Newest Nielsen “science” boosts cable, deflates broadcast

I’ve just spent the past hour studying a document that describes Nielsen’s “Zero Cell” ratings model, the latest gimmick from a company whose statistical analysis has determined broadcast revenue for decades. A friend told me, “You need to be a Navaho Windtalker to decipher this stuff,” and I think that’s fairly accurate. I’m going to try, however, because it’s yet another big problem for local broadcasters.

This has been in place for a couple of ratings periods, but the results are really just beginning to be felt now as local sales professionals hit the streets with numbers that, in some cases, are very different than they were before.

A little history, and please remember that this is MY interpretation: As cable brought about audience fragmentation, this created an enormous problem for Nielsen, because the whole game is based on sample size. Television advertising isn’t sold by household numbers; it’s sold by demographics within those households, so fragmentation is a big deal for statistical analysts, who need big sample sizes to be confident about the numbers.

Nielsen measures audiences three ways today: meters, diaries and local people meters. Despite technology, most demographic measurements (ages, gender, etc.) are determined by the oldest method, the diaries. While meters do a good job of capturing household viewing, very often there’s no quarter-hourly match in the diaries, and that’s a problem when it comes to demographics. Here’s the way the Television Bureau of Advertising (TVB) puts it:

In any single quarter hour when there is meter tuning to a source (indicating HH tuning occurred), but no corresponding entry in a diary (to indicate which demographic was viewing), a zero cell occurs. This is also referred to as “tuning without viewing.”

This has been around since meters were first introduced, but the exploding cable universe led to more and more audience fragmentation, and that led to more and more “zero cells.”

Since the lion’s share of these “zero cells” came from cable viewing, the cable industry bitched and moaned that they were getting screwed. Nielsen apparently didn’t move fast enough, so the industry created its own measurement for demos and called it “Fusion.” The methodology apparently didn’t meet Nielsen or the TVB’s “standards,” but the cable industry didn’t give a crap. This is about money, folks, enormous sums of money.

Sensing on which side their future bread was going to be buttered, Nielsen last year announced this “Zero Cell Ratings Model,” which populates some of those “tuning without viewing” quarter hours with demos from what it calls “donor quarter hours,” or the demographic skew of quarter hours with similar tuning/viewing patterns.

Following me?

The end result is that the latest official Nielsen ratings show that while the homes using television (HUT) level stays the same, the persons using television (PUT) levels have gone way up. This has negatively impacted demographics for broadcast sales but positively impacted the same for the cable industry. Some would argue that the new Nielsen strategy more accurately reflects real viewing, but that’s not the point.

Not only is the universe into which broadcasting casts its net shrinking, but the company that measures that universe has adopted a new method that cuts the pie slices even thinner.

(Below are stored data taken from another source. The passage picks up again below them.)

(** What writers do to the outbox: they add undelivered rows. *)
Record grows (db db' : OutboxDb) : Prop := {
  gr_seq : outbox_id_seq db ≤ outbox_id_seq db';
  gr_old o : o ∈ outbox db → o ∈ outbox db';
  gr_new o : o ∈ outbox db' → o ∈ outbox db ∨ (outbox_id_seq db ≤ o_outbox_id o ∧ not_delivered o = true)
}.

#[export] Instance grows_preorder : PreOrder grows.
Proof.
  split; [intros x; constructor; [lia|done|by left]|]. intros x y z [H1 H2 H3] [H4 H5 H6]. constructor; [lia|auto|].
  intros o Ho. destruct (H6 o Ho) as [Hy|[? ?]]; [destruct (H3 o Hy) as [|[? ?]]; auto; right; split; auto; lia|].
  right. split; [lia|done].
Qed.

Lemma grows_same db db' :
  outbox db' = outbox db → outbox_id_seq db ≤ outbox_id_seq db' → grows db db'.
Proof. intros H ?. constructor; rewrite ?H; auto. Qed.

Lemma insert_delivery_ok now d db :
  outbox_ok db → d.1 ∈ inbox_ids db →
  outbox_ok (insert_delivery now d db) ∧ grows db (insert_delivery now d db).
Proof.
  intros [H1 H2 H3 H4] Hd. unfold insert_delivery. destruct (existsb _ _).
  { split; [|apply grows_same; simpl; [done|lia]]. constructor; simpl; auto. intros o Ho. specialize (H2 o Ho). lia. }
  split; constructor; simpl; auto.
  - rewrite fmap_app. apply NoDup_app. split_and!; [done| |apply NoDup_singleton].
    intros x (o & -> & Ho)%list_elem_of_fmap E%list_elem_of_singleton. specialize (H2 o Ho). simpl in E. lia.
  - intros o [Ho| ->%list_elem_of_singleton]%elem_of_app; simpl; [specialize (H2 o Ho)|]; lia.
  - intros o [Ho| ->%list_elem_of_singleton]%elem_of_app; auto.
  - lia.
  - intros o Ho. apply elem_of_app. by left.
  - intros o [Ho| ->%list_elem_of_singleton]%elem_of_app; [by left|]. right. simpl. split; [lia|done].
Qed.
Lemma store_refines_witness :
  len sample_claimed.2 = 1 ∧
  run inbox_step [sample_open.2; sample_claimed.2] (abs_tables empty_tables) (abs_tables sample_claimed.1.1).
Proof.
  split; [by vm_compute|]. apply (store_refines always_equal).
  eapply Run_cons; [by apply (Ss_project always_equal empty_tables 10 "i" sample_projection)|].
  eapply Run_cons; [apply (Ss_claim always_equal sample_open.1 20 7 "i" "k" "h" sample_request)|].
  apply Run_nil.
Defined.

In football parlance, this would be called “piling on,” and it’s just another challenge for the beleaguered television broadcasting industry.

Comments

  1. navaho windtalker says

    um,

    readum numbers… still can’t makes buffalo heads or tails of them.

  2. Of course the predictable math you get from “donor quarter hour” measuring is some very strange projections. While PUTs will continue to fall into some kind of understandable pattern, projections will unravel into anarchy. As you know, ad buyers will take demos and project them into the time of the year they are actually placing a buy. So a buyer will take a February ratings and multiply buy time period HUTS of May because their buy will run in May-June. This is all fine and dandy as long as normal viewing patterns exist. Of course “donor quarter hour” estimate throw normal viewing pattern to wind. Because now you are not only estimating HUTs for an upcoming time of year, but you are also estimating “similar” programming patterns to address the zero cell issue. So let’s see if we get this calculation right: We’re going to estimate HUT’s based on past viewing patterns, using the most recent rating multiplied by those estimated HUT’s, combined with the fact that those ratings are based on not on actual program ratings but “donor quarter hour” estimates of those demos…and of course we all understand that everyone that receives a rating book fills it our carefully and accurately. And you want me to invest how much into the calculation?